Bolden is also credited with the discovery or invention of the so-called "Big Four", a key rhythmic innovation on the marching band beat, which gave embryonic jazz much more room for individual improvisation. As Wynton Marsalis explains,[4] the Big Four (below) was the first syncopated bass drum pattern to deviate from the standard on-the-beat march.[5] The second half of the Big Four is the pattern commonly known as the habanera rhythm, one of the most basic rhythmic cells in Afro-Latin and sub-Saharan African music traditions.
Buddy Bolden's "big four" pattern.[6] About this sound Play 

Tributes to Bolden

  • In 2011, Interact Theater in Minneapolis created a new musical theater piece entitled Hot Jazz at da Funky Butt in which Buddy Bolden was the feature character. Music and Lyrics were composed by Aaron Gabriel and featured the New Orleans Band "Rue Fiya". The song "Dat's How Da Music Do Ya" featured the Buddy Bolden Blues.

Bolden in fiction

Bolden has inspired a number of fictional characters with his name.
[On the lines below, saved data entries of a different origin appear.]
(** A reload is not atomic: when the new schema is read (a JSON object
    with the three keys [predict] subscripts) and unpickling the new model
    raises, the endpoint answers 500 and the old model keeps serving,
    healthy, under the new schema; a request that lacks a feature of the new
    schema is answered 400. *)
Theorem failed_reload_keeps_old_model_with_new_schema
    (g : Globals) (disk : Disk) model j schema e features id s :
  MODEL _ g = Some model →
  MODEL_LOADED _ g = true →
  schema_json _ disk = Some (Ok j) →
  complete j = Some schema →
  model_pkl _ disk = Some (Raise e) →
  (∃ c, c ∈ feature_names schema ∧ c ∉ keys features) →
  let g' := (reload_model _ disk g).2 in
  (reload_model _ disk g).1 = HTTPException 500 (ReadError e)
  ∧ MODEL _ g' = Some model
  ∧ SCHEMA _ g' = Some j
  ∧ status (health_check _ g') = "healthy"
  ∧ run_score g' features id s
    = (HTTPException 400
         (MissingRequiredFeatures
            (list_to_set (feature_names schema) ∖ list_to_set (keys features))),
       s).
Proof.
  intros Hm Hl Hs Hc Hp Hmiss. cbn zeta.
  unfold reload_model, load_model. rewrite Hs, Hp. cbn. rewrite Hm, Hl.
  split_and!; try done.
  unfold score, App.predict. cbn [SCHEMA MODEL_LOADED].
  rewrite Hc.
  unfold Serve.predict. cbn [negb]. unfold mbind, M_bind.
  by rewrite preprocess_features_missing.
Qed.

End app_theorems.

(** ** The added properties at concrete inputs *)

Section concrete_more.
Import Examples Fixtures.

Lemma extra_features_dropped_and_logged_witness :
  ∃ df s',
    Serve.preprocess_features (Some schema_ab) float_repr record_extra server0
    = (Ok df, s')
    ∧ Serve.preprocess_features (Some schema_ab) float_repr
        (Batch.restrict schema_ab record_extra) server0
      = (Ok df, server0).
Proof.
  destruct (extra_features_dropped_and_logged float_repr schema_ab record_extra
              server0) as (df & s' & Hrun & Hrestricted & _).
  - intros c Hc. change (c ∈ ["a"; "b"]) in Hc.
    rewrite !elem_of_cons, elem_of_nil in Hc.
    destruct Hc as [->|[->|[]]]; apply (bool_decide_unpack _); vm_compute;
      exact I.
  - exists df, s'. split; [exact Hrun | exact Hrestricted].
Defined.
The Canadian author Michael Ondaatje wrote a novel Coming Through Slaughter, which features a "Buddy Bolden" character who in some ways resembles Bolden, but in other ways is deliberately contrary to what is known about him.
  • The character of Buddy Bolden helps Samuel Clemens solve a murder in Peter J. Heck's novel, A Connecticut Yankee in Criminal Court (1996).
  • Bolden is featured as a prominent character in David Fulmer's murder mystery entitled Chasing the Devil's Tail,[7] where he is a bandleader and a suspect in the murders. He also appears by reputation or in person in Fulmer's other books.
  • In Tiger Rag, Nicholas Christopher tells the story of Bolden and the lost cylinders he recorded with his group.

Plays and films

  • Bolden is featured in August Wilson's play Seven Guitars. Wilson's drama includes the character King Hedley, whose father named him after King Buddy Bolden. King Hedley constantly sings, "I thought I heard Buddy Bolden say..." and believes that Bolden will come down and bring him money to buy a plantation.
  • Wilson's King Hedley II continues the story of Seven Guitars, and also refers to Bolden.